## Records provided

Lemma edit_and_save_tended now k edit s s' st :
  (forall g, fair (edit g)) -> tended None s -> edit_and_save now k edit s = Next (s', st) -> tended None s'.
Proof.
  intros Hf Ht. unfold edit_and_save. destruct (CreateTreasure k s) as [| |[s1 x]] eqn:E1; try done. cbn [obind].
  destruct (CreateTreasure_tended _ _ _ _ Ht E1) as (Ht1 & Hx1 & Hk1 & Hv1 & Hone).
  destruct (start_guard x None s1) as [| |[s2 g]] eqn:E2; try done. cbn [obind].
  pose proof (start_guard_calm _ _ _ _ _ E2) as Hc2. pose proof (tended_calm _ _ _ Hc2 Ht1) as Ht2.
  pose proof (cm_len _ _ Hc2) as Hlen2. pose proof (cm_objects _ _ Hc2 x Hx1) as Hal2.
  destruct (set_on x (edit g) s2) as [| |s3] eqn:E3; try done. cbn [obind].
  unfold set_on in E3. destruct (edit g (deref s2 x)) as [t|] eqn:Et; [|done]. cbn in E3. injection E3 as <-.
  destruct (fair_run _ (Hf g) _ _ Et) as (Hkt & Hvt & _ & Hor). rewrite Hal2 in Hvt.
  assert (key_at s2 x = k) as Hk2 by (unfold key_at; by rewrite Hal2).
  set (s3 := update x t s2). assert (deref s3 x = t) as Hd3 by (unfold s3; rewrite deref_update_cases, decide_True by lia; done).
  assert (tended (Some k) s3) as Ht3.
  { apply edit_tended; [done|lia|done| |by apply Hvt]. rewrite Hkt. exact Hk2. }
  destruct (Save now x g s3) as [| |[s4 st4]] eqn:E4; try done. cbn [obind]. intros [= <- <-].
  eapply tended_calm; [apply release_guard_calm|]. unfold Save in E4. destruct (CanExecute _ _ _); [|done].
  eapply SaveFunction_tended; [exact Ht3| | | | | |exact E4].
  - unfold s3. cbn. rewrite length_insert. lia.
  - unfold key_at. rewrite Hd3, Hkt. exact Hk2.
  - rewrite Hd3. by apply Hvt.
  - intros y. change (live s3) with (live s2). rewrite (cm_live _ _ Hc2). apply Hone.
  - rewrite Hd3. destruct Hor as [?|Ha]; [by left|right]. eapply tended_calm; [|exact Ht2]. by apply calm_update.
Qed.

(** ** Deleting *)

Lemma edits_key_gone k s s' :
  heap (data s') = heap (data s) -> buckets (data s') = buckets (data s) ->
  creatingTreasures (data s') = creatingTreasures (data s) -> live s' = delete k (live s) -> edits_key k s s'.
Proof.
  intros Hh Hb Hc Hl. assert (deref s' = deref s) as Hd by (unfold deref; by rewrite Hh).
  split; unfold key_at in *; rewrite ?Hh, ?Hd, ?Hl; try done.
  - intros k' Hne. by rewrite lookup_delete_ne.
  - intros y. by rewrite lookup_delete_eq.
  - intros Hco k' y. unfold key_at. rewrite Hc, Hh, Hd. apply Hco.
Qed.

## Instructions to follow
Go through the listing above and repeat all of it exactly.

## Completed task
Lemma edit_and_save_tended now k edit s s' st :
  (forall g, fair (edit g)) -> tended None s -> edit_and_save now k edit s = Next (s', st) -> tended None s'.
Proof.
  intros Hf Ht. unfold edit_and_save. destruct (CreateTreasure k s) as [| |[s1 x]] eqn:E1; try done. cbn [obind].
  destruct (CreateTreasure_tended _ _ _ _ Ht E1) as (Ht1 & Hx1 & Hk1 & Hv1 & Hone).
  destruct (start_guard x None s1) as [| |[s2 g]] eqn:E2; try done. cbn [obind].
  pose proof (start_guard_calm _ _ _ _ _ E2) as Hc2. pose proof (tended_calm _ _ _ Hc2 Ht1) as Ht2.
  pose proof (cm_len _ _ Hc2) as Hlen2. pose proof (cm_objects _ _ Hc2 x Hx1) as Hal2.
  destruct (set_on x (edit g) s2) as [| |s3] eqn:E3; try done. cbn [obind].
  unfold set_on in E3. destruct (edit g (deref s2 x)) as [t|] eqn:Et; [|done]. cbn in E3. injection E3 as <-.
  destruct (fair_run _ (Hf g) _ _ Et) as (Hkt & Hvt & _ & Hor). rewrite Hal2 in Hvt.
  assert (key_at s2 x = k) as Hk2 by (unfold key_at; by rewrite Hal2).
  set (s3 := update x t s2). assert (deref s3 x = t) as Hd3 by (unfold s3; rewrite deref_update_cases, decide_True by lia; done).
  assert (tended (Some k) s3) as Ht3.
  { apply edit_tended; [done|lia|done| |by apply Hvt]. rewrite Hkt. exact Hk2. }
  destruct (Save now x g s3) as [| |[s4 st4]] eqn:E4; try done. cbn [obind]. intros [= <- <-].
  eapply tended_calm; [apply release_guard_calm|]. unfold Save in E4. destruct (CanExecute _ _ _); [|done].
  eapply SaveFunction_tended; [exact Ht3| | | | | |exact E4].
  - unfold s3. cbn. rewrite length_insert. lia.
  - unfold key_at. rewrite Hd3, Hkt. exact Hk2.
  - rewrite Hd3. by apply Hvt.
  - intros y. change (live s3) with (live s2). rewrite (cm_live _ _ Hc2). apply Hone.
  - rewrite Hd3. destruct Hor as [?|Ha]; [by left|right]. eapply tended_calm; [|exact Ht2]. by apply calm_update.
Qed.

(** ** Deleting *)

Lemma edits_key_gone k s s' :
  heap (data s') = heap (data s) -> buckets (data s') = buckets (data s) ->
  creatingTreasures (data s') = creatingTreasures (data s) -> live s' = delete k (live s) -> edits_key k s s'.
Proof.
  intros Hh Hb Hc Hl. assert (deref s' = deref s) as Hd by (unfold deref; by rewrite Hh).
  split; unfold key_at in *; rewrite ?Hh, ?Hd, ?Hl; try done.
  - intros k' Hne. by rewrite lookup_delete_ne.
  - intros y. by rewrite lookup_delete_eq.
  - intros Hco k' y. unfold key_at. rewrite Hc, Hh, Hd. apply Hco.
Qed.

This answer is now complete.